Alfie is a limo driver who lives in a tiny apartment in which he rarely sleeps
in. Blowing all of his money on clothes, women, cigarettes and booze, he
reasons to us that "I've no desire to be the richest stiff in the cemetery."
Speaking of stiffs, Alfie finds that his stressing out about relationships is
causing him to have some unexpected performance problems.
The sad story wants us to feel sorry for this charming chap who tosses out
beautiful girls like last week's garbage. He has it all but can't really be
happy and certainly cannot commit to anything more substantial than a short
series of one-night stands.
Alfie tries to teach us the ways of the bachelor lifestyle, with rules like
avoiding single moms because they "come with accessories" -- his euphemism for
kids. He's so irresistible that he has to be careful where he applies his
magnetic appeal lest someone get too attached.
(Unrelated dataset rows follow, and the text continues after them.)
Lemma run_on_ok t p c : call_ok c → (p < NPROC)%nat → tab_ok t → tab_ok (run_on t (p, c)).
Proof.
  intros Hc Hp Ht. unfold run_on. cbn [fst snd].
  pose proof (call_refines p _ t _ c (demo_at [] p t (NoDup_nil_2)) Ht) as He.
  rewrite length_replicate in He. specialize (He Hp Hc). pose proof (call_effect_ok p c t Ht Hc) as Hok.
  destruct (run_call c (demo_kernel [] p t)) as [r k|pc k|e k|e] eqn:E; [| | |done].
  - eapply wp_Ret_inv in He; [|done]. destruct (call_spec p c t); [|done].
    destruct He as [_ (_ & _ & _ & _ & ->)]. by destruct Hok.
  - eapply wp_Switch_inv in He; [|done]. destruct (call_spec p c t); [done|].
    destruct He as [_ (_ & _ & _ & _ & ->)]. by destruct Hok.
  - by apply (wp_Panic_inv _ _ _ _ _ _ _ He) in E.
Qed.

Lemma run_script_ok cs t :
  Forall (λ c, call_ok c.2 ∧ (c.1 < NPROC)%nat) cs → tab_ok t → tab_ok (run_script cs t).
Proof.
  intros Hcs. revert t. induction Hcs as [|[p c] cs [Hc Hp] Hcs IH]; intros t Ht; [done|].
  cbn. by apply IH, run_on_ok.
Qed.


Lemma demo_connect_ok : Forall (λ c, call_ok c.2 ∧ (c.1 < NPROC)%nat) demo_connect.
Proof. repeat constructor; try (cbn; lia). exists 9. by vm_compute. Qed.

Lemma demo_ok : tab_ok demo_tab.
Proof. apply run_script_ok; [apply demo_connect_ok|apply boot_ok]. Qed.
One thing you won't get is attached to is this film, which doesn't have a
single genuine or sympathetic character. If Alfie were to get run over by a
bus or catch a social disease, you probably wouldn't care in the slightest
since you never believe his character for a minute. This is a real problem for
a movie that tries to get all gooey and sentimental in the last act. I haven't
seen the original in a long time. The new version certainly does not make me
want to go out and rent the old one.
ALFIE runs 1:43. It is rated R for "sexual content, some language and drug
use" and would be acceptable for teenagers.